I concluded my column by summing up Hannity’s role in the Trump administration’s Kremlin conundrum:
Hannity is a propagandist, not a journalist, by his own admission, but if he has served as a witting conduit for lies crafted by Russian spies, Fox News needs to explain why they are airing Kremlin Active Measures aimed at the American public and calling it “news.” Intelligence Community friends have told me that Sean Hannity has been under counterintelligence investigation for some time, based on his clandestine ties to Moscow. Now we know why.
With the revelation that Cohen has been Hannity’s attorney, in some fashion that neither of them wished to disclose, it is even more imperative that Fox News explain why it keeps a Kremlin propagandist without any semblance of professional ethics on the air. If they fail to do so, that network is exposing itself to counterintelligence scrutiny as well.

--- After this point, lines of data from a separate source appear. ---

Definition resume_reader (k : Kernel) (sid : string) (ref : nat) : Kernel * list Action :=
  match map_get ref (readers (streams k)) with
  | None => (k, [])
  | Some r =>
      let '(r', res, again) := resume_pull r in
      let k1 := set_reader k ref r' in
      let '(k2, es) := if again then replenish k1 sid else (k1, []) in
      (k2, es ++ match res with Some (p, x) => [PullSettled ref p x] | None => [] end)
  end.

Definition on_inbound (k : Kernel) (sid : string) (f : Reader -> Reader * bool) : Kernel * list Action :=
  match map_get sid (inbound (streams k)) with
  | None => (k, [])
  | Some ref =>
      match map_get ref (readers (streams k)) with
      | None => (k, [])
      | Some r =>
          let '(r', stays) := f r in
          let k1 := set_reader k ref r' in
          (if stays then k1 else unlist_inbound k1 sid, [])
      end
  end.

(** ** Messages and disposal *)

Definition onMessage (k : Kernel) (now : Z) (e : Envelope) : Kernel * list Action :=
  if disposed k then (k, [])
  else
    match e with
    | RpcRequest id _ method params deadline _ => serveRequest k now id method params deadline
    | RpcResponse id r => on_response k id r
    | RpcCancel id => on_cancel_request k id
    | StreamOpen sid _ => on_open k sid
    | StreamCredit sid n => on_stream k sid (OutCredit n)
    | StreamChunk sid n data => on_inbound k sid (fun r => on_chunk r n data)
    | StreamEnd sid => on_inbound k sid (fun r => (on_end r, false))
    | StreamError sid err => on_inbound k sid (fun r => (failInbound r (kcode err), false))
    | StreamCancel sid => on_stream k sid OutCancel
    | CapabilityRevoked name _ => (k, notify k RevocationListener name)
    | EvtEmit event _ _ _ => (k, notify k EventListener event)
    | Lifecycle _ => (k, [])
    end.

Definition fail_listed (rs : list (nat * Reader)) (entry : string * nat) : list (nat * Reader) :=
  match map_get entry.2 rs with
  | Some r => map_set entry.2 (failInbound r (kcode OPERATION_ABORTED)) rs
  | None => rs
  end.

Definition dispose (k : Kernel) : Kernel * list Action :=
  if disposed k then (k, [])
  else
    let r := rpc k in
    let s := streams k in
    (MkKernel (krole k) (kinstance k) (limits k) (sequence k) true
       (MkRpc (handlers r) [] [] (fold_left abort_call (map snd (remote r)) (calls r)) (next_call r))
       (MkStreams [] (fold_left fail_listed (inbound s) (readers s)) (next_reader s)
          (map (fun so => (so.1, drop_out so.2)) (outbound s)))
       (listeners k),
     map (fun ip => Settle ip.1 (Throw OPERATION_ABORTED)) (pending r) ++
     map AbortCall (map snd (remote r)) ++ [ScopeDisposed; PortClosed]).

Inductive Op :=
| OpHandle (method : string) (h : nat)
| OpUnhandle (method : string)
| OpListen (kind : ListenerKind) (l : nat)
| OpUnlisten (kind : ListenerKind) (l : nat)
| OpCall (now : Z) (method params : string) (signal : option bool) (deadlineMs : option Z)
    (idempotencyKey : option string)
| OpAbort (id : string)
| OpCallTimer (id : string)
| OpServeTimer (ref : nat)
| OpHandlerDone (ref : nat) (result : outcome PluginErrorWire string)
| OpEmit (event payload : string) (cursor : option string)
| OpRevoked (name : string) (revision : Z)
| OpOpen (meta : string)
| OpStream (sid : string) (op : OutOp)
| OpPull (sid : string) (ref p : nat)
| OpResumePull (sid : string) (ref : nat)
| OpPeerClosed
| OpMessage (now : Z) (e : Envelope)
| OpDispose.

(** The program's own operations on a writer: the others come from messages. *)
Definition writer_op (op : OutOp) : bool :=
  match op with OutCredit _ | OutCancel | OutDispose => false | _ => true end.

Definition step (k : Kernel) (op : Op) : Kernel * list Action :=
  match op with
  | OpHandle m h => handle k m h
  | OpUnhandle m => (unhandle k m, [])
  | OpListen kind l =>
      (if bool_decide ((kind, l) ∈ listeners k) then k else with_listeners k (listeners k ++ [(kind, l)]), [])
  | OpUnlisten kind l =>
      (with_listeners k (List.filter (fun x => negb (bool_decide (x = (kind, l)))) (listeners k)), [])
  | OpCall now m p sig d key => call k now m p sig d key
  | OpAbort id => cancelRequest k id
  | OpCallTimer id => call_timer k id
  | OpServeTimer ref => serve_timer k ref
  | OpHandlerDone ref r => handler_done k ref r
  | OpEmit ev pl cur => (bump k, send k (EvtEmit ev pl (nextId k "evt") cur))
  | OpRevoked n rev => (k, send k (CapabilityRevoked n rev))
  | OpOpen meta => openOutboundStream k meta
  | OpStream sid op => if writer_op op then on_stream k sid op else (k, [])
  | OpPull sid ref p => pull_reader k sid ref p
  | OpResumePull sid ref => resume_reader k sid ref
  | OpPeerClosed => (k, notify k PeerCloseListener "close")
  | OpMessage now e => onMessage k now e
  | OpDispose => dispose k
  end.

Fixpoint run (k : Kernel) (ops : list Op) : Kernel * list Action :=
  match ops with
  | [] => (k, [])
  | op :: r =>
      let '(k1, es1) := step k op in
      let '(k2, es2) := run k1 r in
      (k2, es1 ++ es2)
  end.

(** ** Lemmas: identifiers *)

Definition id_of (role prefix : string) (n : nat) : string :=
  role +:+ ":" +:+ prefix +:+ ":" +:+ pretty n.

Lemma id_of_inj role prefix n m : id_of role prefix n = id_of role prefix m -> n = m.
Proof.
  unfold id_of. intros H.
  repeat match type of H with (?a +:+ _ = ?a +:+ _) => apply (inj (String.app a)) in H end.
  by apply (inj pretty) in H.
Qed.

(** ** Exactly-once settlement of calls *)

Definition called_id (a : Action) : option string := match a with Called id => Some id | _ => None end.
Definition settled_id (a : Action) : option string := match a with Settle id _ => Some id | _ => None end.
Definition issued (es : list Action) : list string := omap called_id es.
Definition settled (es : list Action) : list string := omap settled_id es.

Lemma issued_app a b : issued (a ++ b) = issued a ++ issued b.
Proof. apply omap_app. Qed.
Lemma settled_app a b : settled (a ++ b) = settled a ++ settled b.
Proof. apply omap_app. Qed.

(** Actions that concern neither. *)
Definition rpc_quiet (a : Action) : Prop := called_id a = None /\ settled_id a = None.

Lemma quiet_nil es : Forall rpc_quiet es -> issued es = [] /\ settled es = [].
Proof.
  induction 1 as [|a es [Hc Hs] _ [IH1 IH2]]; [done|]. unfold issued, settled in *. simpl.
  by rewrite Hc, Hs.
Qed.

Definition response_id (a : Action) : option string :=
  match a with Post (RpcResponse id _) => Some id | _ => None end.

(** Actions that concern neither calls nor requests. *)
Definition side_quiet (a : Action) : Prop := rpc_quiet a /\ response_id a = None.

Lemma side_quiet_rpc es : Forall side_quiet es -> Forall rpc_quiet es.
Proof. intros H. eapply Forall_impl; [exact H|]. by intros a [? _]. Qed.

Lemma quiet_send k e : Forall rpc_quiet (send k e).
Proof. unfold send. case_match; repeat constructor. Qed.

Lemma side_send k e : response_id (Post e) = None -> Forall side_quiet (send k e).
Proof. unfold send. case_match; repeat constructor. done. Qed.

Lemma side_notify k kind w : Forall side_quiet (notify k kind w).
Proof. unfold notify. induction (List.filter _ _); simpl; repeat constructor; done. Qed.

Lemma quiet_out k sid es : Forall side_quiet (List.filter (visible k) (map (out_action sid) es)).
Proof.
  induction es as [|e es IH]; simpl; [constructor|].
  destruct (visible _ _); [|done]. constructor; [|done]. by destruct e as [[]|].
Qed.

(** The parts of the state that calls use. *)
Record rpc_same (k k' : Kernel) : Prop := {
  rs_pending : pending (rpc k') = pending (rpc k);
  rs_role : krole k' = krole k;
  rs_disposed : disposed k' = disposed k;
  rs_seq : (sequence k <= sequence k')%nat
}.

Lemma rpc_same_refl k : rpc_same k k.
Proof. by split. Qed.

Lemma rpc_same_trans k1 k2 k3 : rpc_same k1 k2 -> rpc_same k2 k3 -> rpc_same k1 k3.
Proof. intros [] []. split; congruence || lia. Qed.

(** A turn that leaves them alone. *)
Definition quiet_turn (k : Kernel) (t : Kernel * list Action) : Prop :=
  rpc_same k t.1 /\ Forall rpc_quiet t.2.

Lemma quiet_turn_id k es : Forall rpc_quiet es -> quiet_turn k (k, es).
Proof. intros. split; [apply rpc_same_refl | done]. Qed.

(** A turn of the streams and listeners. *)
Record side_same (k k' : Kernel) : Prop := {
  ss_rpc : rpc k' = rpc k;
  ss_role : krole k' = krole k;
  ss_disposed : disposed k' = disposed k;
  ss_seq : (sequence k <= sequence k')%nat
}.

Lemma side_same_trans k1 k2 k3 : side_same k1 k2 -> side_same k2 k3 -> side_same k1 k3.
Proof. intros [] []. split; congruence || lia. Qed.

Definition side_turn (k : Kernel) (t : Kernel * list Action) : Prop :=
  side_same k t.1 /\ Forall side_quiet t.2.

Lemma side_turn_id k es : Forall side_quiet es -> side_turn k (k, es).
Proof. intros. split; [by split | done]. Qed.

Lemma side_turn_quiet k t : side_turn k t -> quiet_turn k t.
Proof. intros [[H1 H2 H3 H4] H]. split; [split; congruence || done | by apply side_quiet_rpc]. Qed.

Lemma side_on_stream k sid op : side_turn k (on_stream k sid op).
Proof.
  unfold on_stream. case_match; [|by apply side_turn_id; constructor].
  destruct (out_step _ _ _) as [o' es]. split; [by split | apply quiet_out].
Qed.

Lemma side_replenish k sid : side_turn k (replenish k sid).
Proof.
  unfold replenish. do 2 (case_match; [|by apply side_turn_id; constructor]).
  destruct (replenishCredit _ _) as [r' es]. split; [by split|]. simpl.
  induction es as [|[?|] es IH]; simpl; [constructor| |done].
  apply Forall_app. split; [by apply side_send | done].
Qed.

Lemma side_reader k sid ref r again (res : option Action) :
  (forall a, res = Some a -> side_quiet a) ->
  side_turn k (let k1 := set_reader k ref r in
    let '(k2, es) := if again : bool then replenish k1 sid else (k1, []) in
    (k2, es ++ match res with Some a => [a] | None => [] end)).
Proof.
  intros Hres. cbv zeta. pose proof (side_replenish (set_reader k ref r) sid) as [H1 H2].
  assert (Hr : Forall side_quiet (match res with Some a => [a] | None => [] end))
    by (destruct res; repeat constructor; by apply Hres).
  destruct again; [|split; [by split | done]].
  destruct (replenish (set_reader k ref r) sid) as [k2 es]. simpl in *. split.
  - by apply (side_same_trans _ (set_reader k ref r)).
  - by apply Forall_app.
Qed.

Lemma side_pull k sid ref p : side_turn k (pull_reader k sid ref p).
Proof.
  unfold pull_reader. case_match; [|by apply side_turn_id; constructor].
  destruct (pull _ _) as [[r' res] again].
  pose proof (side_reader k sid ref r' again (match res with Some x => Some (PullSettled ref p x) | None => None end)) as HQ.
  cbv zeta in HQ. destruct again; [destruct (replenish _ _)|]; destruct res; apply HQ; intros a; by intros [= <-].
Qed.

Lemma side_resume k sid ref : side_turn k (resume_reader k sid ref).
Proof.
  unfold resume_reader. case_match; [|by apply side_turn_id; constructor].
  destruct (resume_pull _) as [[r' res] again].
  pose proof (side_reader k sid ref r' again
    (match res with Some (p, x) => Some (PullSettled ref p x) | None => None end)) as HQ.
  cbv zeta in HQ. destruct again; [destruct (replenish _ _)|]; destruct res as [[]|]; apply HQ; intros a; by intros [= <-].
Qed.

To conclude, we have Sean Hannity pushing Kremlin-scripted disinformation. We have his clandestine contacts with WikiLeaks, a known front for Russian intelligence. Now we have his consulting with a dubious attorney he shares with the president, whose Moscow links are the subject of intense investigation. In the memorable phrase of that wartime spymaster turned novelist Ian Fleming, “Once is happenstance. Twice is coincidence. The third time it’s enemy action.”
John Schindler is a security expert and former National Security Agency analyst.